Un tel trouble, par exemple, empêche l’identification correcte des émotions dans les gestes du visage parce qu’il n’y a pas d’activation adéquate des circuits centraux. Cependant, les sujets autistes sont capables d’identifier l’acte non émotionnel – bien qu’ils ne sachent pas dans quel but il est exécuté – ce qui suggère une perturbation plus prononcée du circuit limbique des neurones miroirs que du mécanisme d’imitation. Ce déficit est en corrélation avec la sévérité du trouble.

Les données relatives au syndrome d’Asperger confirment un déficit similaire mais moins sévère (basé sur la difficulté et un retard temporaire dans l’acquisition des comportements) concernant l’imitation, ce qui suggère que l’imitation peut jouer un rôle important dans la thérapie avec ce type de sujet. La thérapie des sujets atteints de TSA peut faire intervenir le système des neurones miroirs. Il existe des preuves empiriques qu’au moins une partie du trouble implique des déficits d’imitation et de production de langage, et que le système des neurones miroirs est impliqué dans le trouble (Wan et al., 2010).

Il a été démontré que la musicothérapie favorise l’amélioration des symptômes. Étant donné que le système sensorimoteur est impliqué dans le traitement du langage et qu’il existe également une modulation de l’activité motrice pendant le traitement du langage, il semble logique qu’un moyen d’activer le système des neurones miroirs puisse améliorer les deux symptômes. Et la musique produit une activité dans le système, ce qui favorise sa modification (dans un sens positif) et fournit une plasticité neuronale, puisque la musique est également un acte d’expressivité motrice, et produit une activation, entre autres, de l’aire de Broca (AB 44). En effet, ce type de thérapie combinée au chant produit des effets bénéfiques chez les patients atteints d’aphasie de Broca, dont beaucoup sont capables de dire les mots intégrés dans une prosodie différente de la normale.

Par rapport à l’acte de parler, le chant produit une activation bilatérale d’un réseau frontotemporal, et une partie de ce réseau partage des neurones avec le mécanisme des neurones miroirs. Ce chevauchement produit une amélioration des schémas de coordination auditivo-motrice, un déficit d’activation observé chez les personnes souffrant de ce type de trouble de la communication.

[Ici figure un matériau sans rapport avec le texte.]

Lemma new_acct create_ok destroy_ok cq n mw max w fl : (forall id j, create_ok id j = true) -> (0 < n)%nat -> Acct max w fl ->
  runs (new_constructed create_ok destroy_ok cq n mw) w (fun r w' => r = Some (next_ep w) /\ Acct max w' fl).
Proof.
  intros Hok Hn A. unfold new_constructed. apply runs_bind.
  set (w1 := mkWorld (<[next_ep w := new_endpoint]> (eps w)) (S (next_ep w)) (cq_outstanding w)).
  apply (runs_eq _ _ (next_ep w) w1); [done|].
  assert (He : eps w1 !! next_ep w = Some new_endpoint) by (simpl; apply lookup_insert_eq).
  assert (Hf : eps w !! next_ep w = None).
  { destruct (eps w !! next_ep w) eqn:E; [|done]. pose proof (ac_next _ _ _ A (next_ep w) ltac:(by eexists)). lia. }
  destruct (runs_elim _ _ _ (construct_runs (create_ok (next_ep w)) (next_ep w) cq n mw w1 (Hok _) He)) as (rc & w2 & Hc & -> & Hch).
  pose proof (quiet_construct _ _ _ _ _ _ _ _ Hc) as Hq. simpl in Hq.
  apply runs_bind, (runs_eq _ _ 0 w2 _ Hc), runs_ret. split; [done|].
  destruct Hch as [N2 (e & E2 & B)]. simpl in N2, E2. rewrite insert_insert_eq in E2.
  assert (Ho : forall id, id <> next_ep w -> eps w2 !! id = eps w !! id) by (intros; by rewrite E2, lookup_insert_ne).
  assert (Hnew : eps w2 !! next_ep w = Some e) by (rewrite E2; apply lookup_insert_eq).
  assert (Hcq : forall q, cqf w2 q fl = cqf w q fl).
  { intros q. apply cqf_frame. intros x Hx. apply Ho. by eapply fresh_flight. }
  assert (Hcn : forall i, cnt (next_ep w, i) fl = 0).
  { intros i. apply cnt_zero. intros x Hx E. apply (fresh_flight max w fl (next_ep w) x A Hf Hx). by rewrite E. }
  split.
  - intros id e' He'. destruct (decide (id = next_ep w)) as [->|Hne]; [|rewrite Ho in He' by done; by apply (ac_good _ _ _ A id)].
    rewrite Hnew in He'. injection He' as <-. by eapply built_good.
  - intros id e' He'. destruct (decide (id = next_ep w)) as [->|Hne]; [|rewrite Ho in He' by done; by apply (ac_qps _ _ _ A id)].
    rewrite Hnew in He'. injection He' as <-. destruct B as (_ & L & _). intros E. rewrite E in L. simpl in L. lia.
  - intros id Hid. rewrite N2. destruct (decide (id = next_ep w)) as [->|Hne]; [lia|]. rewrite Ho in Hid by done.
    pose proof (ac_next _ _ _ A id Hid). lia.
  - intros [id i] d. unfold cell_depth. cbn [fst snd]. destruct (decide (id = next_ep w)) as [->|Hne].
    + rewrite Hnew, Hcn. by apply built_cells with n.
    + rewrite Ho by done. apply (ac_cell _ _ _ A (id, i)).
  - intros x Hx. unfold cell_depth. rewrite Ho by (by eapply fresh_flight). by apply (ac_live _ _ _ A).
  - intros q. rewrite Hq, Hcq. apply A.
  - intros q. rewrite Hcq. apply A.
  - intros id e' i He' Hi. destruct (decide (id = next_ep w)) as [->|Hne]; [rewrite Hcn; lia|].
    rewrite Ho in He' by done. by apply (ac_wr _ _ _ A).
Qed.

(** Destroying the queue pairs of an endpoint whose cells are all zero. *)
Lemma quiet_destroy_qps destroy_ok id k : forall i w e ds,
  eps w !! id = Some e -> Shape i e ds -> (forall d, d ∈ ds -> d = 0) -> (i + k = length ds)%nat ->
  runs (destroy_qps destroy_ok id i k) w (fun _ w' => cq_outstanding w' = cq_outstanding w).
Proof.
  induction k as [|k IH]; intros i w e ds He Sh Hz Hk; [done|]. cbn [destroy_qps]. apply (ep_get_runs _ e _ _ _ He).
  rewrite (sh_live _ _ _ Sh i) by (rewrite <- (sh_length _ _ _ Sh); lia). destruct (destroy_ok i); [|done].
  set (e1 := set_qps _ e). apply runs_bind. apply (runs_eq _ _ tt (mkWorld (<[id := e1]> (eps w)) (next_ep w) (cq_outstanding w))); [done|].
  set (w1 := mkWorld _ _ _). assert (He1 : eps w1 !! id = Some e1) by apply lookup_insert_eq.
  assert (Sh1 : Shape (S i) e1 ds).
  { destruct Sh as [D L LV]. unfold e1. split; simpl; [done|by rewrite length_insert|].
    intros j. rewrite length_insert. intros Hj. rewrite list_lookup_insert_ne by lia. apply LV. lia. }
  destruct (lookup_lt_is_Some_2 ds i) as [d Hdi]; [lia|]. pose proof (Hz d (list_elem_of_lookup_2 _ _ _ Hdi)) as ->.
  apply runs_bind. apply (runs_eq _ _ tt w1).
  { unfold drain, bind, ep_get. rewrite He1. unfold lift. by rewrite (depth_get_eq e1 ds i 0 (sh_depths _ _ _ Sh1) Hdi). }
  apply (IH (S i) w1 e1 ds He1 Sh1 Hz). lia.
Qed.

Lemma quiet_destructor destroy_ok id w e ds : eps w !! id = Some e -> Shape 0 e ds -> (forall d, d ∈ ds -> d = 0) ->
  runs (destructor destroy_ok id) w (fun _ w' => cq_outstanding w' = cq_outstanding w).
Proof.
  intros He Sh Hz. unfold destructor. apply (ep_get_runs _ e _ _ _ He). apply runs_bind.
  destruct (qp_list_ e) as [|q0 ql] eqn:Eq; [done|]. apply runs_bind. unfold deconstruct. apply (ep_get_runs _ e _ _ _ He).
  pose proof (quiet_destroy_qps destroy_ok id (length (qp_list_ e)) 0 w e ds He Sh Hz ltac:(by rewrite (sh_length _ _ _ Sh))) as Hq.
  pose proof (destroy_qps_runs destroy_ok id (length (qp_list_ e)) 0 w e ds He Sh ltac:(by rewrite (sh_length _ _ _ Sh))) as Hr.
  apply runs_bind. unfold runs in Hq, Hr |- *. destruct (destroy_qps destroy_ok id 0 (length (qp_list_ e)) w) as [[ok w1]|]; [|done].
  destruct (changed_get _ _ _ _ Hr) as (e1 & He1 & [l Hl]). destruct ok; [|done].
  unfold bind, ep_get. rewrite He1, Hl. cbn. done.
Qed.

Lemma destroy_acct destroy_ok max w fl id : Acct max w fl -> hasOutstandingSlice id w = Some (false, w) ->
  runs (destructor destroy_ok id) w (fun _ w' => Acct max w' fl).
Proof.
  intros A Hout. destruct (eps w !! id) as [e|] eqn:He.
  2:{ unfold hasOutstandingSlice, bind, ep_get in Hout. by rewrite He in Hout. }
  pose proof (ac_good _ _ _ A id e He) as G. pose proof G as [ds Sh].
  rewrite (hasOutstandingSlice_eq id w e He G) in Hout. injection Hout as Hb.
  assert (Hz : forall d, d ∈ ds -> d = 0).
  { intros d [i Hi]%list_elem_of_lookup. destruct (decide (d = 0)) as [|Hne]; [done|exfalso].
    assert (busy e = true); [|congruence]. apply busy_spec; [done|]. right. exists i, d. split; [by apply (depth_get_shape e ds)|done]. }
  assert (Hno : forall x, x ∈ fl -> x.2.1 <> id).
  { intros x Hx E. destruct (ac_live _ _ _ A x Hx) as [d Hd]. pose proof (ac_cell _ _ _ A _ _ Hd) as Ec.
    unfold cell_depth in Hd. rewrite E, He in Hd. apply (depth_get_shape e ds) in Hd; [|done].
    rewrite (Hz d (list_elem_of_lookup_2 _ _ _ Hd)) in Ec. unfold cnt in Ec.
    assert (Hin : x ∈ filter (fun y => y.2 = x.2) fl) by (by apply list_elem_of_filter).
    destruct (filter (fun y => y.2 = x.2) fl); [inversion Hin|simpl in Ec; lia]. }
  pose proof (quiet_destructor destroy_ok id w e ds He Sh Hz) as Hq. pose proof (destructor_runs destroy_ok id w e He G) as Hr.
  unfold runs in *. destruct (destructor destroy_ok id w) as [[u w']|]; [|done]. destruct Hr as [E N].
  assert (Hcq : forall q, cqf w' q fl = cqf w q fl).
  { intros q. apply cqf_frame. intros x Hx. rewrite E, lookup_delete_ne; [done|]. intros Ex. by destruct (Hno x Hx). }
  assert (Hsub : forall id' e', eps w' !! id' = Some e' -> eps w !! id' = Some e').
  { intros id' e'. rewrite E. by intros [_ ?]%lookup_delete_Some. }
  split.
  - intros id' e' He'%Hsub. by apply (ac_good _ _ _ A id').
  - intros id' e' He'%Hsub. by apply (ac_qps _ _ _ A id').
  - intros id' [e' He'%Hsub]. rewrite N. apply (ac_next _ _ _ A). by exists e'.
  - intros c d Hd. apply (ac_cell _ _ _ A). unfold cell_depth in *.
    destruct (eps w' !! c.1) as [e'|] eqn:He'; [|done]. by rewrite (Hsub _ _ He').
  - intros x Hx. unfold cell_depth. rewrite E, lookup_delete_ne by (intros Ex; by destruct (Hno x Hx)). by apply (ac_live _ _ _ A).
  - intros q. rewrite Hq, Hcq. apply A.
  - intros q. rewrite Hcq. apply A.
  - intros id' e' i He'%Hsub. by apply (ac_wr _ _ _ A).
Qed.

(** ** The system *)

Section system.
Context (create_ok destroy_ok : nat -> nat -> bool) (max_cqe : Z).

(** One event, with what it does to the endpoints and to the requests the
    device holds. *)
Inductive event : Type :=
| ENew (cq num_qp : nat) (max_wr : Z)
| ESubmit (draw : Z) (post : option nat) (id : nat) (slices : list nat)
| EPoll (cq : nat) (completed : flight)
| EDisconnect (id : nat)
| EActive (id : nat) (flag : bool) (now : Z)
| EDestroy (id : nat).

(** When an event can happen: it names an endpoint that exists; completions
    are of requests in flight on the queue; only endpoints without outstanding
    requests are destroyed. *)
Definition can (ev : event) (w : World) (fl : flight) : Prop :=
  match ev with
  | ENew _ n _ => (0 < n)%nat
  | ESubmit _ _ id _ | EDisconnect id | EActive id _ _ => is_Some (eps w !! id)
  | EPoll cq completed => completed ⊆+ fl /\ forall x, x ∈ completed -> cq_of w x.2 = Some cq
  | EDestroy id => hasOutstandingSlice id w = Some (false, w)
  end.
(* ===== verification/Handshake.v ===== *)
(** * Handshake: connecting the queue pairs of two endpoints

    Models the handshake of class [RdmaEndPoint] in
    src/transport/rdma_transport/rdma_endpoint.cpp of mooncake-transfer-engine:
    [setupConnectionsByActive], [setupConnectionsByPassive] and both
    [doSetupConnection], with the NIC paths of include/common.h.

    Arguments: the numbers the device gave to queue pairs, whether each
    [ibv_modify_qp] succeeds, the descriptions of segments and the reply of
    the peer.  The answer lists the peers the queue pairs were pointed at.
    The conversion of the gid from text to bytes is left to the device. *)

From Stdlib Require Import ZArith Lia Ascii.
From stdpp Require Import base list gmap strings numbers.
From S2P Require Import Prelude Topology Endpoint Transport.
Import Endpoint Transport.

Open Scope moon_scope.
Open Scope Z_scope.

Module Handshake.

Definition ERR_REJECT_HANDSHAKE : Z := -104.
Definition ERR_DEVICE_NOT_FOUND : Z := -6.

(** The text before and after the first delimiter. *)
Fixpoint cut (s : string) : option (string * string) :=
  match s with
  | EmptyString => None
  | String c s => if Ascii.eqb c "@"%char then Some (""%string, s) else prod_map (String c) id <$> cut s
  end.
Definition getServerNameFromNicPath (nic_path : string) : string := default ""%string (fst <$> cut nic_path).
Definition getNicNameFromNicPath (nic_path : string) : string := default ""%string (snd <$> cut nic_path).

Record HandShakeDesc : Type := mkHandShake {
  local_nic_path : string;
  hs_peer_nic_path : string;
  qp_num : list Z;
  reply_msg : string;
}.
Definition empty_handshake : HandShakeDesc := mkHandShake "" "" [] "".
Definition set_reply m d := mkHandShake (local_nic_path d) (hs_peer_nic_path d) (qp_num d) m.

(** What a queue pair is pointed at: gid, lid and number of its peer. *)
Record Peer : Type := mkPeer { p_gid : string; p_lid : Z; p_qp_num : Z }.

Section endpoint.
(** [modify_ok i k]: the [k]-th change of the state of queue pair [i] (to
    RESET, INIT, RTR, RTS) succeeds. *)
Context (modify_ok : nat -> nat -> bool).
(** Numbers of queue pairs: endpoint and place; the text of the last error. *)
Context (qp_number : nat -> nat -> Z) (strerror : string).

Definition qpNum (id : nat) : W (list Z) :=
  let* e := ep_get id in
  if forallb (fun q => match q with QLive => true | _ => false end) (qp_list_ e)
  then ret (qp_number id <$> seq 0 (length (qp_list_ e))) else ub.

Definition modify_message (k : nat) : string :=
  match k with
  | O => "Failed to modify QP to RESET"
  | 1%nat => "Failed to modify QP to INIT, check local context port num"
  | 2%nat => "Failed to modify QP to RTR, check mtu, gid, peer lid, peer qp num"
  | _ => "Failed to modify QP to RTS"
  end.

(** The four changes of one queue pair: the code, and a message if one fails. *)
Definition doSetupConnection_qp (id i : nat) : W (Z * string) :=
  let* e := ep_get id in
  match qp_list_ e !! i with
  | Some QLive =>
      match list_find (fun k => modify_ok i k = false) (seq 0 4) with
      | Some (k, _) => ret (ERR_ENDPOINT, modify_message k ++ ": " ++ strerror)%string
      | None => ret (0, ""%string)
      end
  | _ => ub
  end.

Fixpoint setup_qps (id i : nat) (gid : string) (lid : Z) (peers : list Z) : W (Z * string * list Peer) :=
  match peers with
  | [] => ret (0, ""%string, [])
  | n :: peers =>
      let* r := doSetupConnection_qp id i in
      if r.1 =? 0 then
        let* q := setup_qps id (S i) gid lid peers in
        ret (q.1, mkPeer gid lid n :: q.2)
      else ret (r, [])
  end.

Definition count_mismatch : string := "QP count mismatch in peer and local endpoints, check MC_MAX_EP_PER_CTX".

Definition doSetupConnection (id : nat) (peer_gid : string) (peer_lid : Z) (peer_qp_num_list : list Z) : W (Z * string * list Peer) :=
  let* e := ep_get id in
  if negb (length (qp_list_ e) =? length peer_qp_num_list)%nat then ret (ERR_INVALID_ARGUMENT, count_mismatch, [])
  else
    let* r := setup_qps id 0 peer_gid peer_lid peer_qp_num_list in
    if r.1.1 =? 0 then
      let* e := ep_get id in
      do* ep_put id (set_status CONNECTED e) in
      ret r
    else ret r.

Definition find_nic (d : option SegmentDesc) (nic : string) : option DeviceDesc :=
  match d with None => None | Some d => snd <$> list_find (fun x => d_name x = nic) (sd_devices d) end.

(** [nicPath] and [deviceName] of the context; [local] is the description of the
    local segment; [send] answers a handshake, [by_name] a server name. *)
Definition setupConnectionsByActive (nicPath deviceName : string) (local : option SegmentDesc)
    (send : string -> HandShakeDesc -> Z * HandShakeDesc) (by_name : string -> option SegmentDesc) (id : nat) : W (Z * list Peer) :=
  let* e := ep_get id in
  if bool_decide (status_ e = CONNECTED) then ret (0, [])
  else if String.eqb nicPath (peer_nic_path_ e) then
    match find_nic local deviceName with
    | Some nic => let* n := qpNum id in let* r := doSetupConnection id (d_gid nic) (d_lid nic) n in ret (r.1.1, r.2)
    | None => ret (ERR_DEVICE_NOT_FOUND, [])
    end
  else
    let* n := qpNum id in
    let local_desc := mkHandShake nicPath (peer_nic_path_ e) n "" in
    let server := getServerNameFromNicPath (peer_nic_path_ e) in
    let nic := getNicNameFromNicPath (peer_nic_path_ e) in
    if String.eqb server "" || String.eqb nic "" then ret (ERR_INVALID_ARGUMENT, [])
    else
      let '(rc, peer_desc) := send server local_desc in
      if negb (rc =? 0) then ret (rc, [])
      else if negb (String.eqb (reply_msg peer_desc) "") then ret (ERR_REJECT_HANDSHAKE, [])
      else if negb (String.eqb (local_nic_path peer_desc) (peer_nic_path_ e)) ||
              negb (String.eqb (hs_peer_nic_path peer_desc) (local_nic_path local_desc)) then ret (ERR_REJECT_HANDSHAKE, [])
      else
        match find_nic (by_name server) nic with
        | Some d => let* r := doSetupConnection id (d_gid d) (d_lid d) (qp_num peer_desc) in ret (r.1.1, r.2)
        | None => ret (ERR_DEVICE_NOT_FOUND, [])
        end.

(** The answer with the filled-in [local_desc]. *)
Definition setupConnectionsByPassive (nicPath : string) (by_name : string -> option SegmentDesc)
    (peer_desc local_desc : HandShakeDesc) (id : nat) : W (Z * HandShakeDesc * list Peer) :=
  let* e := ep_get id in
  do* when (bool_decide (status_ e = CONNECTED)) (disconnectUnlocked id) in
  let* e := ep_get id in
  if negb (String.eqb (hs_peer_nic_path peer_desc) nicPath) || negb (String.eqb (local_nic_path peer_desc) (peer_nic_path_ e)) then
    ret (ERR_REJECT_HANDSHAKE, set_reply ("Invalid argument: peer nic path inconsistency, expect " ++ nicPath ++ " + " ++
      peer_nic_path_ e ++ ", while got " ++ hs_peer_nic_path peer_desc ++ " + " ++ local_nic_path peer_desc)%string local_desc, [])
  else
    let server := getServerNameFromNicPath (peer_nic_path_ e) in
    let nic := getNicNameFromNicPath (peer_nic_path_ e) in
    if String.eqb server "" || String.eqb nic "" then
      ret (ERR_INVALID_ARGUMENT, set_reply ("Parse peer nic path failed: " ++ peer_nic_path_ e)%string local_desc, [])
    else
      let* n := qpNum id in
      let local_desc := mkHandShake nicPath (peer_nic_path_ e) n (reply_msg local_desc) in
      match find_nic (by_name server) nic with
      | Some d =>
          let* r := doSetupConnection id (d_gid d) (d_lid d) (qp_num peer_desc) in
          ret (r.1.1, (if r.1.1 =? 0 then local_desc else set_reply r.1.2 local_desc), r.2)
      | None => ret (ERR_DEVICE_NOT_FOUND, set_reply ("Peer nic not found in that server: " ++ peer_nic_path_ e)%string local_desc, [])
      end.

End endpoint.

End Handshake.
Lemma fill_shards_ok ls : forall shard st fl hand lost n, PInv st fl (concat ls ++ hand) lost n -> (shard + length ls <= kShardCount)%nat -> Fresh (mem st) (concat ls) ->
  runs (fill_shards shard ls) st (fun _ st' => Goes st fl (concat ls ++ hand) lost st' fl hand lost n [] [] /\ mem st' = mem st).
Proof.
  induction ls as [|l ls IH]; intros shard st fl hand lost n I Hs Hf; [apply runs_ret; split; [by apply goes_refl|done]|].
  cbn [fill_shards concat length] in *. apply fresh_app in Hf as [Hf1 Hf2]. rewrite <- app_assoc in *. apply runs_bind.
  eapply runs_mono; [apply (fill_shard_ok shard l st fl (concat ls ++ hand) lost n I); [lia|done]|]. intros [] st1 [G1 E1].
  eapply runs_mono; [apply (IH (S shard) st1 fl hand lost n); [apply G1|lia|by rewrite E1]|]. intros [] st2 [G2 E2].
  split; [|congruence]. by apply (goes_trans J workers _ _ _ _ _ _ _ _ _ [] [] _ _ _ _ _ [] [] G1).
Qed.

Lemma look_up_ok ss : forall descs st, DescsOk descs -> (forall s, s ∈ ss -> is_Some (slices (mem st) !! s)) ->
  runs (look_up desc_of ss descs) st (fun descs' st' => st' = st /\ DescsOk descs').
Proof.
  induction ss as [|s ss IH]; intros descs st HD Hs; [done|]. cbn [look_up]. destruct (Hs s) as [x Hx]; [left|]. apply (slice_get_runs s x _ _ _ Hx).
  destruct (descs !! sl_target_id x); apply IH; try done; try (intros s' ?; apply Hs; by right).
  intros id d. rewrite lookup_insert. case_decide; [|apply HD]. intros [= Hd]. by eapply Hdesc.
Qed.

(** Counting slices as submitted. *)
Lemma count_goes st fl hand lost n k : PInv st fl hand lost (n + k) ->
  runs (upd_pool (add_submitted k)) st (fun _ st' => Goes st fl hand lost st' fl hand lost n [] [] /\ mem st' = mem st).
Proof.
  intros I. apply upd_pool_runs. set (p := worker_pool_ (ctx st)).
  assert (HL : live (with_pool st (add_submitted k p)) fl hand lost = live st fl hand lost) by done.
  split; [|done]. split; [|apply ev_refl|by rewrite HL, !app_nil_r].
  destruct I as [HJ [W1 W2 W3 W4 W5 W6] HN HO HF HFl HR HC]. split; try done.
  - split; try done. cbn. apply u64_range.
  - transitivity (u64 (submitted_slice_count_ p + (n + k))); [|exact HC].
    cbn [with_pool ctx worker_pool_ add_submitted submitted_slice_count_]. rewrite u64_add. f_equal. lia.
Qed.

(** The whole call: every slice is queued or failed. *)
Lemma submitPostSend_ok st fl hand lost n ss : PInv st fl hand lost n -> NoDup ss -> (forall s, s ∈ ss -> OnWay (mem st) s /\ s ∉ live st fl hand lost) ->
  Fresh (mem st) ss ->
  runs (submitPostSend cfg desc_of reload rand rand2 now now_failed th ss) st (fun r st' => r = 0 /\ exists F,
    Goes st fl (ss ++ hand) lost st' fl hand lost n [] F /\ Steady (mem st) (mem st')).
Proof.
  intros I ND Hss Hf. pose proof (pinv_take J workers st fl hand lost n ss I ND Hss) as I0. unfold submitPostSend. apply runs_bind.
  eapply runs_mono; [apply (look_up_ok ss ∅ st); [done|intros s Hs; destruct (Hss s Hs) as [(x & Hx & _) _]; by exists x]|]. intros descs st0 [-> HD]. apply runs_bind.
  assert (Ec : concat (replicate kShardCount ([] : list nat)) = []) by done.
  eapply runs_mono; [apply (route_slices_ok ss descs (replicate kShardCount []) st fl hand lost (n + Z.of_nat (length ss))); [by rewrite Ec|done|done]|].
  rewrite Ec. intros ls st1 (F & G1 & [S1 C1] & L1 & P1). cbn [app] in *. apply runs_bind.
  eapply runs_mono; [apply (fill_shards_ok ls 0 st1 fl hand lost (n + Z.of_nat (length ss) - Z.of_nat (length F))); [apply G1|lia|]|].
  { eapply fresh_steady; [exact S1|]. eapply fresh_sub; [|exact Hf]. intros s Hs. rewrite <- P1. apply elem_of_app. by left. }
  intros [] st2 [G2 E2]. apply runs_bind.
  assert (El : n + Z.of_nat (length ss) - Z.of_nat (length F) = n + Z.of_nat (length (concat ls))) by (rewrite <- P1, length_app; lia).
  rewrite El in *. eapply runs_mono; [apply (count_goes st2 fl hand lost n), G2|]. intros [] st3 [G3 E3]. apply runs_ret. split; [done|].
  exists F. split; [|by rewrite E3, E2].
  pose proof (goes_trans _ _ _ _ _ _ _ _ _ _ _ _ _ _ _ _ _ _ _ _ G1 (goes_trans _ _ _ _ _ _ _ _ _ _ _ _ _ _ _ _ _ _ _ _ G2 G3)) as G.
  cbn [app] in G. by rewrite app_nil_r in G.
Qed.

End submit.

(** ** Redispatch *)

Section redispatch.
Context (desc_of : Z -> option SegmentDesc) (rand : nat -> nat -> bool -> Z) (th : nat).
Context (Hdesc : forall id d, desc_of id = Some d -> DescOk d) (Hth : (th < workers)%nat).

Lemma local_of st fl hand lost n : PInv st fl hand lost n -> exists q, collective_slice_queue_ (worker_pool_ (ctx st)) !! th = Some q.
Proof. intros I. apply lookup_lt_is_Some_2. by rewrite (pw_locals _ _ (pi_pool _ _ _ _ _ _ _ I)). Qed.

(** A slice in hand fails and counts as processed. *)
Lemma drop_ok st fl s hand lost n : PInv st fl (s :: hand) lost n ->
  runs (drop_slice s) st (fun _ st' => Goes st fl (s :: hand) lost st' fl hand lost n [] [s] /\ Steady (mem st) (mem st')).
Proof.
  intros I. unfold drop_slice. apply runs_bind. eapply runs_mono; [by apply (fail_runs st fl s hand lost n)|]. intros [] st1 [G [S _]].
  apply upd_pool_runs. set (p := worker_pool_ (ctx st1)). split; [|exact S]. split; [|apply G|apply G].
  destruct (go_inv _ _ _ _ _ _ _ _ _ _ _ _ _ G) as [HJ [W1 W2 W3 W4 W5 W6] HN HO HF HFl HR HC]. fold p in HC. split; try done.
  - split; try done. cbn. apply u64_range.
  - change (u64 (submitted_slice_count_ p + n) = u64 (u64 (processed_slice_count_ p + 1) + Z.of_nat (length (live st1 fl hand lost)))).
    rewrite u64_add. unfold u64 in *. replace (submitted_slice_count_ p + n) with (submitted_slice_count_ p + (n - 1) + 1) by lia.
    rewrite <- Zplus_mod_idemp_l, HC, Zplus_mod_idemp_l. f_equal. lia.
Qed.

Lemma push_ok st fl s path hand lost n : PInv st fl (s :: hand) lost n -> Fresh (mem st) [s] ->
  runs (upd_local th (push path s)) st (fun _ st' => Goes st fl (s :: hand) lost st' fl hand lost n [] [] /\ mem st' = mem st).
Proof.
  intros I Hf. destruct (local_of _ _ _ _ _ I) as [q Hq]. apply (local_goes J workers st fl (s :: hand) hand lost n th q _ I Hq).
  - rewrite qlist_push. solve_Permutation.
  - intros s' Hs'. rewrite qlist_push in Hs'. apply elem_of_cons in Hs' as [->|Hs']; [by right|by left].
Qed.

Lemma redispatch_slice_ok st fl s hand lost n : PInv st fl (s :: hand) lost n ->
  runs (redispatch_slice desc_of rand th s) st (fun _ st' => exists F, Goes st fl (s :: hand) lost st' fl hand lost n [] F /\ Steady (mem st) (mem st')).
Proof.
  intros I. destruct (pi_live _ _ _ _ _ _ _ I s) as (x & Hx & _ & _ & Hr & Hm); [left|].
  assert (Hdrop : runs (drop_slice s) st (fun _ st' => exists F, Goes st fl (s :: hand) lost st' fl hand lost n [] F /\ Steady (mem st) (mem st'))).
  { eapply runs_mono; [by apply (drop_ok st fl s hand lost n)|]. intros [] st' H. by exists [s]. }
  unfold redispatch_slice. apply (slice_get_runs s x _ _ _ Hx). destruct (Z.leb_spec (max_retry_cnt x) (retry_cnt x)) as [|Hlt]; [done|].
  destruct (desc_of (sl_target_id x)) as [d|] eqn:Ed; [|done].
  destruct (selectDevice_ok (rand s) (Some d) (dest_addr x) (sl_length x) "" 0 0 (Endpoint.s32 (retry_cnt x))) as (rc & bi & di & E & Hrc & Hsel).
  { intros ? [= <-]. by eapply Hdesc. } { rewrite EpProofs.s32_small by lia. lia. }
  apply (runs_lift _ _ _ _ _ E). destruct (Z.eqb_spec rc 0) as [Hz|Hz]; cbn [negb]; [|done].
  destruct (Hsel Hz) as (d' & [= <-] & b & rkey & lkey & dev & Hb & _ & Hrk & _ & Hd).
  apply (runs_lift _ _ _ b _ Hb). apply (runs_lift _ _ _ rkey _ Hrk). apply (runs_lift _ _ _ dev _ Hd). apply runs_bind.
  eapply runs_mono; [apply (route_runs st fl s (s :: hand) lost n); [done|left]|]. intros [] st1 [G1 [S1 _]].
  eapply runs_mono; [apply (push_ok st1 fl s _ hand lost n); [apply G1|]|].
  { eapply fresh_steady; [exact S1|]. intros s' x' Hs' Hx'. apply list_elem_of_singleton in Hs' as ->. by simplify_eq. }
  intros [] st2 [G2 E2]. exists []. split; [|by rewrite E2].
  by apply (goes_trans J workers _ _ _ _ _ _ _ _ _ [] [] _ _ _ _ _ [] [] G1).
Qed.

Lemma redispatch_ok ss : forall st fl hand lost n, PInv st fl (ss ++ hand) lost n ->
  runs (redispatch desc_of rand th ss) st (fun _ st' => exists F, Goes st fl (ss ++ hand) lost st' fl hand lost n [] F /\ Steady (mem st) (mem st')).
Proof.
  unfold redispatch. induction ss as [|s ss IH]; intros st fl hand lost n I.
  { apply runs_ret. exists []. split; [by apply goes_refl|apply steady_refl]. }
  cbn [each app] in *. apply runs_bind. eapply runs_mono; [by apply (redispatch_slice_ok st fl s (ss ++ hand) lost n)|]. intros [] st1 (F1 & G1 & S1).
  eapply runs_mono; [apply (IH st1 fl hand lost n), G1|]. intros [] st2 (F2 & G2 & S2). exists (F1 ++ F2).
  split; [|by eapply steady_trans]. by apply (goes_trans J workers _ _ _ _ _ _ _ _ _ [] F1 _ _ _ _ _ [] F2 G1).
Qed.

End redispatch.
End pool.
End WkSubmit.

En ce qui concerne l’imitation, le degré d’implémentation et d’efficacité varie de la même manière que les données expérimentales présentées ci-dessus. Il semble que les enfants atteints du syndrome d’Asperger présentent une bonne évolution, surtout si la thérapie est d’abord réalisée avec des sujets proches de la personne atteinte, et plus encore si elle est réalisée à l’aide de vidéos avec le sujet lui-même. Ces données ont été vérifiées dans la suppression des ondes mu dans le cortex sensorimoteur, qui fait partie du système des neurones miroirs.